By Shawn A. Hessinger, Tamaqua Bureau Chief
The REPUBLICAN & Herald: Local News, © 2004
September 30, 2004

TAMAQUA – A local environmental group will sample the hair of 24 residents around two major areas of environmental concern in eastern Schuylkill County.

Information gleaned from the samples will be included in a national survey of mercury contamination in humans.

The Army for a Clean Environment, a Tamaqua-based group with a membership of 800, will take the hair samples at Barnisky’s Barber Shop, 233 W. Broad St., in the borough between 9 a.m. and noon Monday.

“If the Pennsylvania Department of Protection (DEP) and Department of Health won’t do their jobs, we will do their jobs for them,” said Army for a Clean Environment leader Dante J. Picciano.

Members of the group and other local environmental activists are disheartened over what they perceive as inactivity on the part of the two state agencies in protecting local public health.

The group will be collecting hair samples to determine the mercury levels of residents living in close proximity to Tamaqua’s Springdale stripping pit and the former McAdoo Associates Superfund site near Ben Titus Road in Rush Township.

“Right now, we’re trying to get mainly residents from along Ben Titus Road and women of childbearing age because they’re the most vulnerable,” Picciano said.

Research indicates mercury contamination can easily be passed from mothers to unborn children.

Samples of hair taken from 24 volunteers will be sent to the Environmental Quality Institute at the University of North Carolina-Asheville for analysis as part of a larger survey being conducted nationwide by Greenpeace, the international environmental advocacy group.

Greenpeace is currently conducting nationwide testing of at least 10,000 people for mercury levels in an attempt to demonstrate the potential health danger posed by mercury contamination of the environment. “We’re doing this study all across the nation,” said Casey R. Harrell, coordinator of the hair testing project.

Harrell said Greenpeace had donated 24 of the hair testing kits, including rubber gloves, a scale for weighing the hair samples and a container to send them in, to the local Army for a Clean Environment when members had contacted Greenpeace to take part in the study.

Both groups claim that emissions from coal-fed power plants make up 42 percent of the total mercury contamination of the environment in the United States. Local leaders have called upon state environmental officials to halt the controversial use of coal combustion ash from coal fed power plants to fill Tamaqua’s Springdale stripping pit.

Mercury is also a component of coal combustion ash, Picciano said. Officials at the DEP have insisted the use of coal ash in the stripping pit is safe, even beneficial, citing research that suggests use of a complex “acid-based accounting” method allows the alkalinity of the ash to improve acidity in water and soil at already degraded coal mine sites.

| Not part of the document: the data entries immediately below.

Lemma no_token_replace s : no_token s = true -> no_token (Py.replace " " "" s) = true.
Proof.
  induction s as [|c s IH]; cbn [no_token Py.replace]; [reflexivity|].
  intros H. apply andb_prop in H as [Hc Hs].
  destruct (Ascii.eqb c " "); cbn [append no_token]; [auto|].
  rewrite Hc. cbn. auto.
Qed.

Lemma no_token_split s :
  no_token s = true -> Forall (fun p => blank p = true) (split_any s).
Proof.
  induction s as [|c s IH]; cbn [no_token split_any].
  - intros _. repeat constructor.
  - intros H. apply andb_prop in H as [Hc Hs]. specialize (IH Hs).
    destruct (Ascii.eqb_spec c ",") as [->|Hne]; cbn [orb].
    + constructor; [reflexivity|assumption].
    + rewrite orb_false_r in Hc.
      destruct (Ascii.eqb c newline).
      * constructor; [reflexivity|assumption].
      * destruct (split_any s) as [|piece rest].
        -- repeat constructor. cbn. rewrite Hc. reflexivity.
        -- inversion IH; subst. constructor; [|assumption]. cbn. rewrite Hc. assumption.
Qed.

Lemma no_token_parse s : no_token s = true -> parse_input s = Ok [].
Proof.
  intros H. rewrite parse_input_tokens.
  apply no_token_replace, no_token_split in H. unfold spec_tokens.
  induction H as [|p l Hp _ IH]; cbn [map filter]; [reflexivity|].
  rewrite strip_empty, Hp. exact IH.
Qed.

End Text_more.

Import Text_facts Text_more.

(** X1: a field that holds no token (blanks, newlines and commas only, or
    nothing at all) parses to the empty list, and when both fields are such
    the handler shows exactly the two must-not-be-empty errors: no
    minimum-sample error and no mismatch error. *)
Theorem empty_fields_rejected strike_input dip_input :
  no_token strike_input = true -> no_token dip_input = true ->
  parse_input strike_input = Ok [] /\
  parse_input dip_input = Ok [] /\
  on_generate strike_input dip_input = Rejected [strike_empty; dip_empty].
Proof.
  intros Hs Hd. apply no_token_parse in Hs, Hd.
  unfold on_generate. rewrite Hs, Hd. auto.
Qed.
Definition _build_orders_from_llm_plan (config : BotConfig) (broker : Broker)
    (snapshot : PortfolioSnapshot) (signals : list Signal)
    (signals_by_symbol : gmap string Signal) (account_equity : R)
    (llm_plan : LLMDecisionPlan) : result (list Emission) :=
  let forced_exit_symbols := map upper (exit_symbols llm_plan) in
  let equity_candidates :=
    plan_candidates config signals_by_symbol (equity_buy_symbols llm_plan) in
  let option_candidates :=
    plan_candidates config signals_by_symbol (option_buy_symbols llm_plan) in
  equity ← _build_equity_orders config snapshot signals signals_by_symbol account_equity
             (Some equity_candidates) forced_exit_symbols;
  let '(equity_orders, est_cash) := equity in
  let option_orders :=
    _build_option_orders config broker snapshot signals signals_by_symbol account_equity
      est_cash (Some option_candidates) forced_exit_symbols in
  Return (truncate config (equity_orders ++ option_orders)).

Definition rule_based_orders (config : BotConfig) (broker : Broker)
    (snapshot : PortfolioSnapshot) (signals : list Signal)
    (signals_by_symbol : gmap string Signal) (account_equity : R)
    : result (list Emission * bool) :=
  equity ← _build_equity_orders config snapshot signals signals_by_symbol account_equity
             None [];
  let '(equity_orders, est_cash) := equity in
  let option_orders :=
    _build_option_orders config broker snapshot signals signals_by_symbol account_equity
      est_cash None [] in
  Return (truncate config (equity_orders ++ option_orders), false).

Definition _build_orders (config : BotConfig) (broker : Broker)
    (snapshot : PortfolioSnapshot) (signals : list Signal)
    (llm_plan : option LLMDecisionPlan) : result (list Emission * bool) :=
  match signals with
  | [] => Return ([], false)
  | _ =>
      let signals_by_symbol := signals_by_symbol_of signals in
      let account_equity :=
        _estimate_account_equity config broker snapshot signals_by_symbol in
      match llm_plan with
      | Some plan =>
          if enable_llm_first_decisioning config
             && Rle_bool (llm_first_min_confidence config) (confidence plan)
          then
            llm_orders ← _build_orders_from_llm_plan config broker snapshot signals
                           signals_by_symbol account_equity plan;
            match llm_orders with
            | [] => rule_based_orders config broker snapshot signals signals_by_symbol
                      account_equity
            | _ => Return (truncate config llm_orders, true)
            end
          else rule_based_orders config broker snapshot signals signals_by_symbol
                 account_equity
      | None => rule_based_orders config broker snapshot signals signals_by_symbol
                  account_equity
      end
  end.

(** The order list handed to the caller. *)
Definition orders_of (emissions : list Emission) : list TradeOrder := map em_order emissions.

(** *** Vocabulary of the statements about this module *)

(** An entry order stays within the running cash estimate recorded when it
    was appended: a BUY by its notional (quantity x signal price), a
    BUY_TO_OPEN by the premium of its single contract. *)
Definition within_cash (e : Emission) : Prop :=
  match instruction (em_order e) with
  | BUY =>
      exists signal,
        em_source e = FromSignal signal
        /\ order_symbol (em_order e) = symbol signal
        /\ IZR (quantity (em_order e)) * price signal <= em_cash e
  | BUY_TO_OPEN =>
      exists signal contract,
        em_source e = FromContract signal contract
        /\ order_symbol (em_order e) = contract_symbol contract
        /\ quantity (em_order e) = 1%Z
        /\ premium_per_contract contract <= em_cash e
  | SELL => True
  | SELL_TO_CLOSE => True
  end.

(** *** Example data *)

(** Equity only, half the account per position at most, the whole account
    available to equities; starting capital 1000. *)
Definition example_config : BotConfig :=
  mkBotConfig 1000 6 1 0.5 0.012 (-0.018) false 0.3 0.035 21 60 0.45 2 25 8
    true 0.35 true 0.

Definition example_broker : Broker := mkBroker (fun _ => None) (fun _ => None).

(** Cash 500 and no positions. *)
Definition example_snapshot : PortfolioSnapshot := mkPortfolioSnapshot 500 [] [].

Definition example_signal (symbol : string) (score : R) : Signal :=
  mkSignal symbol 100 0.2 0.1 0.05 0.3 0.2 score 0 0 0 0 0 0.

(** Two candidates at price 100, each with a target of 5 shares. *)
Definition example_signals : list Signal :=
  [example_signal "AAA" 0.05; example_signal "BBB" 0.04].

(** The one order built from them: the second candidate's notional of 500
    exceeds the cash left after the first. *)
Definition example_emissions : list Emission :=
  [mkEmission
     (mkTradeOrder EQUITY "AAA" BUY 5 (Some (round2 (100 * 1.0025))) (signal_entry 0.05))
     (FromSignal (example_signal "AAA" 0.05)) 500].





End Engine.

(** * Properties *)

(** ** Float comparisons, clamping and string helpers *)

Lemma Rle_bool_true x y : x <= y -> Rle_bool x y = true.
Proof. intros H. unfold Rle_bool. destruct (Rle_dec x y); [reflexivity | contradiction]. Qed.

Lemma Rle_bool_false x y : y < x -> Rle_bool x y = false.
Proof. intros H. unfold Rle_bool. destruct (Rle_dec x y); [lra | reflexivity]. Qed.

Lemma Rlt_bool_true x y : x < y -> Rlt_bool x y = true.
Proof. intros H. unfold Rlt_bool. destruct (Rlt_dec x y); [reflexivity | contradiction]. Qed.

Lemma Rlt_bool_false x y : y <= x -> Rlt_bool x y = false.
Proof. intros H. unfold Rlt_bool. destruct (Rlt_dec x y); [lra | reflexivity]. Qed.

Lemma Req_bool_true x y : x = y -> Req_bool x y = true.
Proof. intros H. unfold Req_bool. destruct (Req_dec_T x y); [reflexivity | contradiction]. Qed.

Lemma Req_bool_false x y : x <> y -> Req_bool x y = false.
Proof. intros H. unfold Req_bool. destruct (Req_dec_T x y); [contradiction | reflexivity]. Qed.

Lemma truediv_ok x y : y <> 0 -> truediv x y = Return (x / y).
Proof. intros H. unfold truediv. now rewrite Req_bool_false. Qed.

Lemma truediv_zero x : truediv x 0 = Raise ZeroDivisionError.
Proof. unfold truediv. now rewrite Req_bool_true. Qed.

(** Case analysis on every [Rmin]/[Rmax] decision, innermost first. *)
Ltac case_Rle :=
  repeat match goal with
  | |- context [Rle_dec ?a ?b] =>
      lazymatch a with
      | context [Rle_dec _ _] => fail
      | _ =>
          lazymatch b with
          | context [Rle_dec _ _] => fail
          | _ => destruct (Rle_dec a b)
          end
      end
  end.

Ltac clamp_cases := unfold _clamp, Rmax, Rmin in *; case_Rle.

Lemma _clamp_bounds value low high : low <= high -> low <= _clamp value low high <= high.
Proof. intros H. clamp_cases; lra. Qed.

Lemma _clamp_id value low high : low <= value <= high -> _clamp value low high = value.
Proof. intros H. clamp_cases; lra. Qed.

Lemma _clamp_mono low high x y : x <= y -> _clamp x low high <= _clamp y low high.
Proof.
  intros H. unfold _clamp. apply Rle_max_compat_l, Rle_min_compat_l, H.
Qed.

Lemma _clamp_pos value low high : 0 < value -> 0 < high -> 0 < _clamp value low high.
Proof. intros H1 H2. clamp_cases; lra. Qed.

Lemma _clamp_neg value low high : value < 0 -> low < 0 -> _clamp value low high < 0.
Proof. intros H1 H2. clamp_cases; lra. Qed.

Lemma upper_ascii_idemp c : upper_ascii (upper_ascii c) = upper_ascii c.
Proof. destruct c as [[] [] [] [] [] [] [] []]; reflexivity. Qed.

Lemma upper_idemp s : upper (upper s) = upper s.
Proof.
  induction s as [| c s IH]; simpl; [reflexivity |].
  now rewrite upper_ascii_idemp, IH.
Qed.

Example upper_lower_strip :
  upper "nvda" = "NVDA"%string
  /\ lower (strip "  SEC_Filing ") = "sec_filing"%string
  /\ str_or (lower (strip "   ")) "unknown" = "unknown"%string.
Proof. repeat split; reflexivity. Qed.

Example option_underlying_of_occ_symbol :
  Options.option_underlying "nvda  250117C00150000" = "NVDA"%string
  /\ Options.option_underlying "BRK.B 250117C00400000" = "BRK"%string.
Proof. split; reflexivity. Qed.


(** ** Properties of strategy/signals.py *)

Section SignalFacts.

Import Signals.

Lemma neg_index_ok (l : list R) (n : nat) :
  (1 <= n <= length l)%nat -> neg_index l n = Return (nth (length l - n) l 0).
Proof.
  intros [H1 H2]. unfold neg_index.
  destruct (Nat.leb_spec n (length l)) as [_ | Hlt]; [| lia].
  destruct (nth_error l (length l - n)) as [x |] eqn:E.
  - now rewrite (nth_error_nth _ _ 0 E).
  - apply nth_error_None in E. lia.
Qed.

Lemma tail_slice_length {A : Type} (n : nat) (l : list A) :
  (n <= length l)%nat -> length (tail_slice n l) = n.
Proof. intros H. unfold tail_slice. rewrite length_skipn. lia. Qed.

Environmental groups maintain the ash poses a danger due to contaminants, including mercury, which they say could find their way into groundwater if placed in unlined pits like Springdale.

Environmentalists have also become alarmed over a plan to add a mixture of river dredge from the bottoms of the New York, New Jersey and Philadelphia harbors and cement and lime kiln dust to the ash already being placed in the pit.

The former McAdoo Associates Superfund site near Ben Titus Road, Rush Township, has also become a source of concern after a Carbon County environmental group, the Carbon County Groundwater Guardians, claimed three individuals, and possibly a fourth, living near the site had been diagnosed with polycythemia vera.

The rare blood thickening disorder conservatively impacts only one in 200,000.

An estimated 6,790 drums of hazardous waste were removed from the property between 1981 and 1982, according to Environmental Protection Agency records. In 1990, contaminated soil at the site was excavated. The site was “capped” in 1991 with a combination of soil and geotextile liners and then revegetated.

The Pennsylvania Department of Health conducted a statistical study of zip codes surrounding the site and concluded that no evidence could be found that cancer incidence in the area was linked to environmental contamination.

Although local environmental groups have maintained they are not anti-coal, but are simply pushing for more stringent guidelines in disposing of coal ash waste, Harrell says Greenpeace plans to use the test results to push for less government subsidy of the coal industry in favor of cleaner sources like solar, wind and geothermal power.